◆ What to do:
Your answer must be an exact transcription of the lines from the line with "if 0 <=? e then Qmake" through the final line of the data.

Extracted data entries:
################

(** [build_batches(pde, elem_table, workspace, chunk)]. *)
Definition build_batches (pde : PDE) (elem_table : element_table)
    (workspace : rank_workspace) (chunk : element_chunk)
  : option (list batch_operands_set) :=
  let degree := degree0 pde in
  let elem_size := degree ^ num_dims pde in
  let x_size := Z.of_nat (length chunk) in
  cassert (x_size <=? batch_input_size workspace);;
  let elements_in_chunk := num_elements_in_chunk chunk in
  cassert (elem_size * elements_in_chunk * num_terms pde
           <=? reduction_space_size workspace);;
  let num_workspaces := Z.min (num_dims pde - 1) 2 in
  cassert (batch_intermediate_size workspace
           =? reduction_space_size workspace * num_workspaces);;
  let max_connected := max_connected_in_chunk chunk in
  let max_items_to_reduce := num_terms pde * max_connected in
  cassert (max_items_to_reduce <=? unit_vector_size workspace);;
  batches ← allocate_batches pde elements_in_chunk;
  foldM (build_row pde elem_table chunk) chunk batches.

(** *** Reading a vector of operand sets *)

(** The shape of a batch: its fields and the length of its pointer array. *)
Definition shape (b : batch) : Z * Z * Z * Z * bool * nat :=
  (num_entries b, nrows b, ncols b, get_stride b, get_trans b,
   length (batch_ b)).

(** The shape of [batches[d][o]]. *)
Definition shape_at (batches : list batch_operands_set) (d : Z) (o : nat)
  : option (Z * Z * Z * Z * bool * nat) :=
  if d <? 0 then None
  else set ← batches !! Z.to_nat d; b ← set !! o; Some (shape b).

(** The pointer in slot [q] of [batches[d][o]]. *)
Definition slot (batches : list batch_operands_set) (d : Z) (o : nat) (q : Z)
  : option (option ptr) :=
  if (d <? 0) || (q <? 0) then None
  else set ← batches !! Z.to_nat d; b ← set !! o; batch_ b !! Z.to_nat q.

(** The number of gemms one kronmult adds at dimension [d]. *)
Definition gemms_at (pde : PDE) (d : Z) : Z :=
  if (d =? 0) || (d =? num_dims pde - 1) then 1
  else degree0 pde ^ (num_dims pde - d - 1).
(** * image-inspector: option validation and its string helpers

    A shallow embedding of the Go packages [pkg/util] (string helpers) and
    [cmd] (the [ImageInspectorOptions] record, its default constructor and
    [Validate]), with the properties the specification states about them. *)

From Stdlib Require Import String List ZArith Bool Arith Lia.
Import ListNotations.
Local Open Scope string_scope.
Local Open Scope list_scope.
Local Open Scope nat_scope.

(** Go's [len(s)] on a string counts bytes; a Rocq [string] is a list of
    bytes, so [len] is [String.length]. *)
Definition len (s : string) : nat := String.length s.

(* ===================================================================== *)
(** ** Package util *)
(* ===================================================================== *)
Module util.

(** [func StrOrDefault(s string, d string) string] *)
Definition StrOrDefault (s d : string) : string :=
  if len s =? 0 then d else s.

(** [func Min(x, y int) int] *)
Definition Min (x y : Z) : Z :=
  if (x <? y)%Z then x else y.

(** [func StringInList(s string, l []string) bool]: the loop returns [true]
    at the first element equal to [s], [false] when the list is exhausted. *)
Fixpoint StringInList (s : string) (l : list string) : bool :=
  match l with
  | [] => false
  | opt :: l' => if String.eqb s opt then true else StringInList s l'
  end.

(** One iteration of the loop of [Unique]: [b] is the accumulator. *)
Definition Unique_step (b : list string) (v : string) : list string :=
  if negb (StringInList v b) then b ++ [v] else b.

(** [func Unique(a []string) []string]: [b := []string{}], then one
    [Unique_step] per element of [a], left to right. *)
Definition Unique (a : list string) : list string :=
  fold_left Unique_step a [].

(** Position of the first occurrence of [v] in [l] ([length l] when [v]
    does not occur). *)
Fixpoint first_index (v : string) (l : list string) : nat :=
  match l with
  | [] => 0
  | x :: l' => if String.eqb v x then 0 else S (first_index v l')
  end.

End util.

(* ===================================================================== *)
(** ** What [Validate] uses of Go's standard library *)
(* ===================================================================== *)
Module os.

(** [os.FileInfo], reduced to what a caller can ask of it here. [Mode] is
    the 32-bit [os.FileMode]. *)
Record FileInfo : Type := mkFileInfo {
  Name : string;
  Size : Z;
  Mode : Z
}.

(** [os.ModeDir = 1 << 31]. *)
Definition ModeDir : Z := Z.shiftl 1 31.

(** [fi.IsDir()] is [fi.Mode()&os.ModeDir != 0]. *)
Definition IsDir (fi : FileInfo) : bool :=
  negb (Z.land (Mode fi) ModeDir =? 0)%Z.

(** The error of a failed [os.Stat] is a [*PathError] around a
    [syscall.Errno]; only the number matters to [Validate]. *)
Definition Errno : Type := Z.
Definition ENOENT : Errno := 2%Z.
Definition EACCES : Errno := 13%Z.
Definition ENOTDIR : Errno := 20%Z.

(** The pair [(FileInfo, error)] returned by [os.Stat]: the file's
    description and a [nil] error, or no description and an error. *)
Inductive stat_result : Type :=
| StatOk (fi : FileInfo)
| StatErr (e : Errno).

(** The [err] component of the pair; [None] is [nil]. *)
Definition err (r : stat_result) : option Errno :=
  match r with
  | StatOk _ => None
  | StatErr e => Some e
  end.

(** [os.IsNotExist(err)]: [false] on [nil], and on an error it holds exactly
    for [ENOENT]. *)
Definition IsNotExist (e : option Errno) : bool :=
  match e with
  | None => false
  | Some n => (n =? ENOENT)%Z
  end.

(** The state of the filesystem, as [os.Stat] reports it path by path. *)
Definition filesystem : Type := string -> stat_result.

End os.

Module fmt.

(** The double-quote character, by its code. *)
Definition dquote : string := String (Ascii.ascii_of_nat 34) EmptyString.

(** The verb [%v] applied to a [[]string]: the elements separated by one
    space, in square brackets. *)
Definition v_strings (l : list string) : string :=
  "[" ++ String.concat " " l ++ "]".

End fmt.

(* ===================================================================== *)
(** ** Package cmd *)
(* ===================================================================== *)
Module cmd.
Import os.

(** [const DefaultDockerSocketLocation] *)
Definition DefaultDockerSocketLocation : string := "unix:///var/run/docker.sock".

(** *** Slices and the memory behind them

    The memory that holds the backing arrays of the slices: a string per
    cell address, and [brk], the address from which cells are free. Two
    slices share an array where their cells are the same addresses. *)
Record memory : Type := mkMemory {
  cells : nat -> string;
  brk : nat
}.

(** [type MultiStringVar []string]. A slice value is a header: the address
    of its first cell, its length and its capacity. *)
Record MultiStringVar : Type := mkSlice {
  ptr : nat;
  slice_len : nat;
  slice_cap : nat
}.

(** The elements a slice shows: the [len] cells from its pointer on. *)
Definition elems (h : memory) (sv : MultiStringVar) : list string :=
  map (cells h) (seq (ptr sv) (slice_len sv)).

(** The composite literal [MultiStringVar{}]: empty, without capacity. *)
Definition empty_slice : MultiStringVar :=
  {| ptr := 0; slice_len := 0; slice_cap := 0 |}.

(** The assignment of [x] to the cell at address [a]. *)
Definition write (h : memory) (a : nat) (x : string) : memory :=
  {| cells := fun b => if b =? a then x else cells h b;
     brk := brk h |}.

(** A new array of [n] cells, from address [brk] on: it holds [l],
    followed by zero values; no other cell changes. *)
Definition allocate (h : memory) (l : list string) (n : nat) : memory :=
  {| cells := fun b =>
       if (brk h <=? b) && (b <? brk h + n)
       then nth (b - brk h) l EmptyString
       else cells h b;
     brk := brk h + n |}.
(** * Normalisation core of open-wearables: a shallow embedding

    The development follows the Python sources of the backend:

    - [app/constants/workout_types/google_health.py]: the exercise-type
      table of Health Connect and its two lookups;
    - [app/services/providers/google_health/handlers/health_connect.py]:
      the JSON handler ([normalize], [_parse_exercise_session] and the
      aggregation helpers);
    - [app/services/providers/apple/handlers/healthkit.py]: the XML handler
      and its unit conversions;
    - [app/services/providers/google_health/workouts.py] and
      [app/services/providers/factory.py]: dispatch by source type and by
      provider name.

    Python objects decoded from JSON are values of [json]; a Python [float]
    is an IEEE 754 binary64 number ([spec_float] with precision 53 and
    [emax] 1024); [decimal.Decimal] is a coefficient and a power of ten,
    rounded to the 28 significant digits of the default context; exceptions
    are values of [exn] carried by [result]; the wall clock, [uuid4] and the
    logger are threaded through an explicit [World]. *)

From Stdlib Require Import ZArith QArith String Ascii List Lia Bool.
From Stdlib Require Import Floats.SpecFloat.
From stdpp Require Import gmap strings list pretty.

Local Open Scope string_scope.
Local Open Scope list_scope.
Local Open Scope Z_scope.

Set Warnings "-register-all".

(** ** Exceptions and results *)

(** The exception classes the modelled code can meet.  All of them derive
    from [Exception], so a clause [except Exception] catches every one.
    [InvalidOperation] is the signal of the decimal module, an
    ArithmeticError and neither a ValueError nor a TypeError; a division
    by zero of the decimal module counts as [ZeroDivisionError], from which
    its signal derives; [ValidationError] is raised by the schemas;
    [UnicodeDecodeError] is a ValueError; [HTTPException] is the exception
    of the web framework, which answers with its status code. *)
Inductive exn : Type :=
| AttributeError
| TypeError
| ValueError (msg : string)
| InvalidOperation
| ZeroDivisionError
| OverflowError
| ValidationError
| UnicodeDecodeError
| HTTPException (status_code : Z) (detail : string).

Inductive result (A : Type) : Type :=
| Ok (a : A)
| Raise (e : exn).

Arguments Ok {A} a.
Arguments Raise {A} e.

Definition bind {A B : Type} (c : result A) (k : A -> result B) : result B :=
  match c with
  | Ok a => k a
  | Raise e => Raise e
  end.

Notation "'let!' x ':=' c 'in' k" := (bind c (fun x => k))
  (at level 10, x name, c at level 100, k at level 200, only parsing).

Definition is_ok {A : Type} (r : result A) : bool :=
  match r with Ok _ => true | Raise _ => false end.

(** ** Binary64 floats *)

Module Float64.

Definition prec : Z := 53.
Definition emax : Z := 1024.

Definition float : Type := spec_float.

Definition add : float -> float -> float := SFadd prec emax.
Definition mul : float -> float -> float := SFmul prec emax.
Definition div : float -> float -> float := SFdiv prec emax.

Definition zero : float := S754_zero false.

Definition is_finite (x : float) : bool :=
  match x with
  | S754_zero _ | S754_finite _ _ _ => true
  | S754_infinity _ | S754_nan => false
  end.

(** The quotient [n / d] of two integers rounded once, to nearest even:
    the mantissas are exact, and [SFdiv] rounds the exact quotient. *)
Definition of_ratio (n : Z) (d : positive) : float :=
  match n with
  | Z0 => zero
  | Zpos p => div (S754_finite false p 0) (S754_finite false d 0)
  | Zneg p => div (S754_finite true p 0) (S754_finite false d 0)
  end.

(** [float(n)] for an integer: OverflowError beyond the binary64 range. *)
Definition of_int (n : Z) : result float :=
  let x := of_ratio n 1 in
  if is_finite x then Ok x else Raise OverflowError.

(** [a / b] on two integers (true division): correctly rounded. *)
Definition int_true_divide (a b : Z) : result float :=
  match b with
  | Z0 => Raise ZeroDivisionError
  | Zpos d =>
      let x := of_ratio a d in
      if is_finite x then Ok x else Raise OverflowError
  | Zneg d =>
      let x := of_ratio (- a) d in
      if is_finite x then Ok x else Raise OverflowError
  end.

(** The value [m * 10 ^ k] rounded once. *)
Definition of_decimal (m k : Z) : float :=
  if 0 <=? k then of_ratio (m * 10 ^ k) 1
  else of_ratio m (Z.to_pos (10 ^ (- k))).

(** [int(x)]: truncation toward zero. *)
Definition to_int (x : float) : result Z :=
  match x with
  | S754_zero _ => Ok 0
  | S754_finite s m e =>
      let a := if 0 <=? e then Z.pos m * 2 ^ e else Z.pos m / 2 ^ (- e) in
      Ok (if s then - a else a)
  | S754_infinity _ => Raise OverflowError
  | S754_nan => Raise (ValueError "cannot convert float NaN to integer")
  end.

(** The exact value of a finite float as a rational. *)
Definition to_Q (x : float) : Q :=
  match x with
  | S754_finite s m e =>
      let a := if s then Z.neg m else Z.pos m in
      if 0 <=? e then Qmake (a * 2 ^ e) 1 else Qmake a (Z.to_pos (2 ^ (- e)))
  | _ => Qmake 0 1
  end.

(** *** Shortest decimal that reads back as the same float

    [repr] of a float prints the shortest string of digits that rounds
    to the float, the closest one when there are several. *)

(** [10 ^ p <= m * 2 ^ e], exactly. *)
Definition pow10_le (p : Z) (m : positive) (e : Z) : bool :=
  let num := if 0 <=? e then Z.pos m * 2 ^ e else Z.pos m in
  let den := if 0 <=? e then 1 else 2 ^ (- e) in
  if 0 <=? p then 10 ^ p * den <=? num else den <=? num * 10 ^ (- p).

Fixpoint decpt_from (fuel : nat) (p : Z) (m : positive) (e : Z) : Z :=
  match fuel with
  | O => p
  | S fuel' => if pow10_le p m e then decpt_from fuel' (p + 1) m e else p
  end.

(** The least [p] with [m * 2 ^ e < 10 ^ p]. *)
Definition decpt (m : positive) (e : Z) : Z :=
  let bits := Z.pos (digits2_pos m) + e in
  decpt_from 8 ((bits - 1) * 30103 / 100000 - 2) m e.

################

◆ Your response:
      if 0 <=? e then Qmake (a * 2 ^ e) 1 else Qmake a (Z.to_pos (2 ^ (- e)))
  | _ => Qmake 0 1
  end.

(** *** Shortest decimal that reads back as the same float

    [repr] of a float prints the shortest string of digits that rounds
    to the float, the closest one when there are several. *)

(** [10 ^ p <= m * 2 ^ e], exactly. *)
Definition pow10_le (p : Z) (m : positive) (e : Z) : bool :=
  let num := if 0 <=? e then Z.pos m * 2 ^ e else Z.pos m in
  let den := if 0 <=? e then 1 else 2 ^ (- e) in
  if 0 <=? p then 10 ^ p * den <=? num else den <=? num * 10 ^ (- p).

Fixpoint decpt_from (fuel : nat) (p : Z) (m : positive) (e : Z) : Z :=
  match fuel with
  | O => p
  | S fuel' => if pow10_le p m e then decpt_from fuel' (p + 1) m e else p
  end.

(** The least [p] with [m * 2 ^ e < 10 ^ p]. *)
Definition decpt (m : positive) (e : Z) : Z :=
  let bits := Z.pos (digits2_pos m) + e in
  decpt_from 8 ((bits - 1) * 30103 / 100000 - 2) m e.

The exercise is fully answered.